BEGIN

(** * ykman/device.py: device handle construction, mode switching and discovery

    A shallow embedding of [src/ykman/device.py].  Python integers are [Z]
    (unbounded, with two's-complement bit operations), byte strings are
    [list byte], the dictionary returned by [parse_tlv_list] is a [gmap], and
    methods are computations in a small monad that threads the object
    ([self]), logs every call that leaves the module (driver commands and
    transport opens) and propagates exceptions.  The helpers of
    [src/ykman/cli/util.py] that do not depend on the screen follow the
    device layer. *)

From Stdlib Require Import ZArith List String Strings.Byte Bool Lia Sorting.Sorted.
From stdpp Require Import base option list gmap.
Import ListNotations.

Local Open Scope string_scope.
Local Open Scope Z_scope.

(** ** Exceptions and results *)

Inductive exn : Type :=
| ValueError (msg : string)
| AssertionError
| AttributeError (msg : string)
| FailedOpeningDeviceException (e : exn)
| ForeignError (msg : string).   (* anything raised by a driver or by the codec *)

Inductive result (A : Type) : Type :=
| Ok (a : A)
| Raise (e : exn).
Arguments Ok {A} a.
Arguments Raise {A} e.

(** ** Shared vocabulary ([.util]): enumerations and modes *)

Module TRANSPORT.
Inductive t : Type := OTP | U2F | CCID.

Definition eqb (a b : t) : bool :=
    match a, b with
    | OTP, OTP | U2F, U2F | CCID, CCID => true
    | _, _ => false
    end.

  (* iteration order of the enumeration *)
Definition members : list t := [OTP; U2F; CCID].
End TRANSPORT.

Module CAPABILITY.
Inductive t : Type := OTP | U2F | CCID.
End CAPABILITY.

Record Mode : Type := { code : Z; transports : Z }.

(** ** Calls that leave the module *)

Inductive event : Type :=
| open_called (t : TRANSPORT.t)            (* open_ccid() / open_otp() / open_u2f() *)
| read_capabilities_called                 (* driver.read_capabilities() *)
| probe_capabilities_support_called        (* driver.probe_capabilities_support() *)
| set_mode_called (flags cr_timeout autoeject_time : Z). (* driver.set_mode(...) *)

(** ** Drivers

    A driver is the external object behind a handle.  Its attributes are
    fields; the outcome of each of its methods is given by a field as well,
    so that a driver value stands for one possible behaviour of the hardware. *)

Module Driver.
Record t : Type := {
    transport : TRANSPORT.t;
    sky : bool;
    version : Z * Z * Z;
    _mode : Mode;
    serial : option Z;
    read_capabilities : result (list byte);
    probe_capabilities_support : result Z;
    set_mode : Z -> Z -> Z -> result unit
  }.

Definition mode (d : t) : Mode := _mode d.

Definition with__mode (m : Mode) (d : t) : t :=
    {| transport := transport d; sky := sky d; version := version d;
       _mode := m; serial := serial d;
       read_capabilities := read_capabilities d;
       probe_capabilities_support := probe_capabilities_support d;
       set_mode := set_mode d |}.
End Driver.

(** ** The method monad: state, log of outside calls, exceptions *)

Record run (S A : Type) : Type :=
  Run { events : list event; final : S; outcome : result A }.
Arguments Run {S A} events final outcome.
Arguments events {S A} r.
Arguments final {S A} r.
Arguments outcome {S A} r.

Definition M (S A : Type) : Type := S -> run S A.

Definition ret {S A} (a : A) : M S A := fun s => Run [] s (Ok a).

Definition raise {S A} (e : exn) : M S A := fun s => Run [] s (Raise e).

Definition bind {S A B} (m : M S A) (k : A -> M S B) : M S B :=
  fun s =>
    let r := m s in
    match outcome r with
    | Ok a => let r' := k a (final r) in
              Run (events r ++ events r') (final r') (outcome r')
    | Raise e => Run (events r) (final r) (Raise e)
    end.

Definition get {S} : M S S := fun s => Run [] s (Ok s).

Definition modify {S} (f : S -> S) : M S unit := fun s => Run [] (f s) (Ok tt).

(* a call to the outside: logged, its outcome supplied by the environment *)
Definition call {S A} (ev : event) (res : result A) : M S A :=
  fun s => Run [ev] s res.

Definition of_result {S A} (res : result A) : M S A := fun s => Run [] s res.

(* try: m except Exception as e: h e *)
Definition try_except {S A} (m : M S A) (h : exn -> M S A) : M S A :=
  fun s =>
    let r := m s in
    match outcome r with
    | Ok a => r
    | Raise e => let r' := h e (final r) in
                 Run (events r ++ events r') (final r') (outcome r')
    end.

Definition assert {S} (b : bool) : M S unit :=
  if b then ret tt else raise AssertionError.

(* Cls(args): run the initialiser on a fresh object, hand the object back *)
Definition construct {S O} (fresh : O) (init : M O unit) : M S O :=
  fun s =>
    let r := init fresh in
    Run (events r) s
        (match outcome r with Ok _ => Ok (final r) | Raise e => Raise e end).

Declare Scope py_scope.
Delimit Scope py_scope with py.
Notation "'let!' x ':=' m 'in' k" := (bind m (fun x => k))
  (at level 10, x name, m at level 100, k at level 200) : py_scope.
Notation "m '>>>' k" := (bind m (fun _ => k))
  (at level 90, right associativity) : py_scope.
Local Open Scope py_scope.

(** ** Python truthiness and small built-ins *)

Definition truthy (n : Z) : bool := negb (n =? 0).

Definition truthy_opt (o : option Z) : bool :=
  match o with Some n => truthy n | None => false end.

(* a or b, on optional integers *)
Definition py_or (a b : option Z) : option Z := if truthy_opt a then a else b.

Definition opt_eqb (a b : option Z) : bool :=
  match a, b with
  | Some x, Some y => x =? y
  | None, None => true
  | _, _ => false
  end.

Definition ord (b : byte) : Z := Z.of_N (Byte.to_N b).

(* int(s.encode('hex'), 16): big-endian value; the empty string is rejected *)
Definition int_of_hex (s : list byte) : result Z :=
  match s with
  | [] => Raise (ValueError "invalid literal for int() with base 16: ''")
  | _ => Ok (fold_left (fun acc b => acc * 256 + ord b) s 0)
  end.

(* lexicographic order on version triples *)
Definition tuple_leb (a b : Z * Z * Z) : bool :=
  let '(a1, a2, a3) := a in
  let '(b1, b2, b3) := b in
  (a1 <? b1) || ((a1 =? b1) && ((a2 <? b2) || ((a2 =? b2) && (a3 <=? b3)))).

Definition tuple_geb (a b : Z * Z * Z) : bool := tuple_leb b a.

(** ** What [device.py] imports

    [from .util import CAPABILITY, TRANSPORT, parse_tlv_list], the [Mode]
    class and the three [open_device] functions of the drivers are not part
    of the sources at hand; the development is parametrised by them. *)

Record Util : Type := {
  CAPABILITY_value : CAPABILITY.t -> Z;
  TRANSPORT_value : TRANSPORT.t -> Z;
  parse_tlv_list : list byte -> result (gmap Z (list byte));
  has_transport : Mode -> TRANSPORT.t -> bool;     (* Mode.has_transport *)
  Mode_eq : Mode -> Mode -> bool                   (* Mode.__eq__ *)
}.

Record Openers : Type := {
  open_ccid : result (option Driver.t);
  open_otp : result (option Driver.t);
  open_u2f : result (option Driver.t)
}.

Definition YK4_CAPA_TAG : Z := 0x01.
Definition YK4_SERIAL_TAG : Z := 0x02.
Definition YK4_ENABLED_TAG : Z := 0x03.

(** ** The device handle *)

Record YubiKey : Type := {
  device_name : string;
  capabilities : Z;
  enabled : Z;
  _serial : option Z;
  _driver : Driver.t
}.

Definition set_device_name (v : string) : M YubiKey unit :=
  modify (fun self =>
    {| device_name := v; capabilities := capabilities self;
       enabled := enabled self; _serial := _serial self;
       _driver := _driver self |}).

Definition set_capabilities (v : Z) : M YubiKey unit :=
  modify (fun self =>
    {| device_name := device_name self; capabilities := v;
       enabled := enabled self; _serial := _serial self;
       _driver := _driver self |}).

Definition set_enabled (v : Z) : M YubiKey unit :=
  modify (fun self =>
    {| device_name := device_name self; capabilities := capabilities self;
       enabled := v; _serial := _serial self; _driver := _driver self |}).

Definition set__serial (v : option Z) : M YubiKey unit :=
  modify (fun self =>
    {| device_name := device_name self; capabilities := capabilities self;
       enabled := enabled self; _serial := v; _driver := _driver self |}).

Definition set__driver (v : Driver.t) : M YubiKey unit :=
  modify (fun self =>
    {| device_name := device_name self; capabilities := capabilities self;
       enabled := enabled self; _serial := _serial self; _driver := v |}).

(* the properties *)
Definition version (self : YubiKey) : Z * Z * Z := Driver.version (_driver self).
Definition serial (self : YubiKey) : option Z :=
  py_or (_serial self) (Driver.serial (_driver self)).
Definition driver (self : YubiKey) : Driver.t := _driver self.
Definition transport (self : YubiKey) : TRANSPORT.t := Driver.transport (_driver self).
Definition mode (self : YubiKey) : Mode := Driver.mode (_driver self).

(* class attributes of a fresh object, with [self._driver = driver] done *)
Definition fresh (driver : Driver.t) : YubiKey :=
  {| device_name := "YubiKey"; capabilities := 0; enabled := 0;
     _serial := None; _driver := driver |}.

Section Device.
Context (U : Util) (O : Openers) (_NULL_DRIVER : Driver.t).

Definition CAP (c : CAPABILITY.t) : Z := CAPABILITY_value U c.
Definition TR (t : TRANSPORT.t) : Z := TRANSPORT_value U t.

(* sum(TRANSPORT) *)
Definition sum_TRANSPORT : Z :=
  fold_left (fun acc t => acc + TR t) TRANSPORT.members 0.

Definition _parse_capabilities (data : list byte) : M YubiKey unit :=
  match data with
  | [] => ret tt
  | c :: data =>
      let c_len := ord c in
      let data := take (Z.to_nat c_len) data in
      let! data := of_result (parse_tlv_list U data) in
      (match data !! YK4_CAPA_TAG with
       | Some v => let! n := of_result (int_of_hex v) in set_capabilities n
       | None => ret tt
       end) >>>
      (match data !! YK4_SERIAL_TAG with
       | Some v => let! n := of_result (int_of_hex v) in set__serial (Some n)
       | None => ret tt
       end) >>>
      (match data !! YK4_ENABLED_TAG with
       | Some v => let! n := of_result (int_of_hex v) in set_enabled n
       | None => let! self := get in set_enabled (capabilities self)
       end)
  end.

END

§ TASK DETAILS
In the listing above, find the line with "Run [] s (Ok s)." and the line with "match o with", then reproduce both and every line between them exactly.

§ FINISHED EXERCISE
Definition get {S} : M S S := fun s => Run [] s (Ok s).

Definition modify {S} (f : S -> S) : M S unit := fun s => Run [] (f s) (Ok tt).

(* a call to the outside: logged, its outcome supplied by the environment *)
Definition call {S A} (ev : event) (res : result A) : M S A :=
  fun s => Run [ev] s res.

Definition of_result {S A} (res : result A) : M S A := fun s => Run [] s res.

(* try: m except Exception as e: h e *)
Definition try_except {S A} (m : M S A) (h : exn -> M S A) : M S A :=
  fun s =>
    let r := m s in
    match outcome r with
    | Ok a => r
    | Raise e => let r' := h e (final r) in
                 Run (events r ++ events r') (final r') (outcome r')
    end.

Definition assert {S} (b : bool) : M S unit :=
  if b then ret tt else raise AssertionError.

(* Cls(args): run the initialiser on a fresh object, hand the object back *)
Definition construct {S O} (fresh : O) (init : M O unit) : M S O :=
  fun s =>
    let r := init fresh in
    Run (events r) s
        (match outcome r with Ok _ => Ok (final r) | Raise e => Raise e end).

Declare Scope py_scope.
Delimit Scope py_scope with py.
Notation "'let!' x ':=' m 'in' k" := (bind m (fun x => k))
  (at level 10, x name, m at level 100, k at level 200) : py_scope.
Notation "m '>>>' k" := (bind m (fun _ => k))
  (at level 90, right associativity) : py_scope.
Local Open Scope py_scope.

(** ** Python truthiness and small built-ins *)

Definition truthy (n : Z) : bool := negb (n =? 0).

Definition truthy_opt (o : option Z) : bool :=
  match o with Some n => truthy n | None => false end.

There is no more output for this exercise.